Most animals tirelessly work to create precious places to dwell in.
Humans are no different.
We spend years, countless dollars and even more unconscious emotional currency investing in our homes.
We start and develop lifelong partnerships in them, we bring home miraculous new life to them, we wrestle through the bath time routine with irreverent toddlers in them and we send them off to high school waving from its front porch.
More than we realise happens in our homes, the connection to the space and all the memories creates a beautiful and incredible powerful pull.
No wonder then, when it’s time to move and leave that space behind, the trauma and disorientation of the prospect of saying goodbye, can cause extreme stress.
It’s not just leaving the home behind but it’s things, it’s memories, for seniors it can be a matter of parting with decades of emotional and physical connection.
The stress that can happen even before a move and around three to six months after has been called “Relocation Stress Syndrome”.
The North American Nurses Association added it to its official diagnosis list in 1992 and hospitals and insurance companies are now taking it seriously.
According to a paper commissioned by Moves For Seniors, RSS is likely to be displayed right before a move and within the first three months.
Symptoms vary but can include anxiety, depression and forgetfulness.
Greene Mintz, a clinical social worker has worked alongside RSS patients for many years and says, ““The effects of stress on the mind and body are well known. This particular stress is a little bit different in that it is so easily misdiagnosed as a problem to do with aging. When people have stress, they tend to get angry or irritable, they can’t focus, they can’t think clearly, they have trouble making decisions. These are all also symptoms of dementia.”

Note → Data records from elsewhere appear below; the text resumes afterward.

(** [if self.reset_pending.insert(key) { self.actions.push_back(..) }]. *)
Definition queue_reset (key : StreamKey) : W unit :=
  pending ← gets (λ s, bool_decide (key ∈ reset_pending s));
  if pending : bool then mret tt
  else
    _ ← modify (λ s, {| s with reset_pending := {[key]} ∪ reset_pending s |});
    push_action (ResetStream key.1 key.2).
Definition reset_stream (peer_id : PeerId) (stream_id : Z) : W unit :=
  conn_id ← require_stream_conn peer_id stream_id;
  queue_reset (conn_id, stream_id).
Definition reset_stream_failed (conn_id stream_id : Z) : W unit :=
  modify (λ s, {| s with reset_pending := reset_pending s ∖ {[(conn_id, stream_id)]} |}).

Definition forget_stream (conn_id stream_id : Z) : W unit :=
  let key := (conn_id, stream_id) in
  modify (λ s, {| s with
    stream_owner := delete key (stream_owner s);
    inbound_negotiators := delete key (inbound_negotiators s);
    outbound_negotiators := delete key (outbound_negotiators s);
    reset_pending := reset_pending s ∖ {[key]};
    abandoned_streams := abandoned_streams s ∖ {[key]};
    actions := filter (λ a, stream_action_matches a conn_id stream_id = false) (actions s);
    after_event_actions := filter (λ a, stream_action_matches a conn_id stream_id = false) (after_event_actions s) |}).

Definition abandoned_key (s : SwarmCore) (peer_id : PeerId) (stream_id : Z) : option StreamKey :=
  head (filter (λ k : StreamKey, k.2 = stream_id ∧ conn_to_peer s !! k.1 = Some peer_id)
    (merge_sort key_le (elements (abandoned_streams s)))).
Definition abandonable_conn (s : SwarmCore) (peer_id : PeerId) (stream_id : Z) : option Z :=
  match find_stream (outbound_negotiators s) (λ k _, (k.2 =? stream_id) && bool_decide (conn_to_peer s !! k.1 = Some peer_id)) with
  | Some conn_id => Some conn_id
  | None => user_stream_conn s peer_id stream_id
  end.
Definition abandon_stream (peer_id : PeerId) (stream_id : Z) : W unit :=
  _ ← modify (λ s, {| s with events := filter (λ e, matches_stream peer_id stream_id e = false) (events s) |});
  abandoned ← gets (λ s, abandoned_key s peer_id stream_id);
  match abandoned with
  | Some key => queue_reset key
  | None =>
      conn_id ← reads (λ s, ok_or (abandonable_conn s peer_id stream_id) (StreamNotFound peer_id stream_id));
      let key := (conn_id, stream_id) in
      _ ← queue_reset key;
      modify (λ s, {| s with
        abandoned_streams := {[key]} ∪ abandoned_streams s;
        stream_owner := delete key (stream_owner s);
        inbound_negotiators := delete key (inbound_negotiators s);
        outbound_negotiators := delete key (outbound_negotiators s) |})
  end.

Definition disconnect (peer_id : PeerId) : W unit :=
  conn_id ← require_conn peer_id;
  push_action (CloseConnection conn_id).
End Swarm.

It is important to avoid a misdiagnosis of dementia, signs to look prior to your senior loved one moving are changes in cognition, altered eating and sleeping habits and in particular a new sense of unease, insecurity or lack of trust and a decline in self-care.
If you suspect that your loved one has RSS there are a few approaches to help ease the transition. Connecting mum or dad with a therapist can help to provide a safe place for them to uncover their concerns and grief over the move.
Assisted living communities regularly offer welcome groups to new members, encourage your loved one to join and mingle. Yet importantly, perhaps before all else, acknowledge their pain.
They are moving from what they have known and loved to a place that will possibly be their last.
To acknowledge this is a huge imperative for families of senior moving, in acknowledging their concerns and sadness over the move is to give them the dignity and honour they deserve.
Instead of being the peppy cheerleader for the move and forcing them to embrace change sitting down and saying “you’re right” mum or dad can go a great way in reassuring them of their sanity, their worth and their agency.
A lot of patience, love and care goes into assisting a loved senior in relocating but if the effort is put in, their new life can bring joy, safety and security.
Regardless of age, people deserve respect and care in times of change and trauma, how much more those that have raised and cared for us.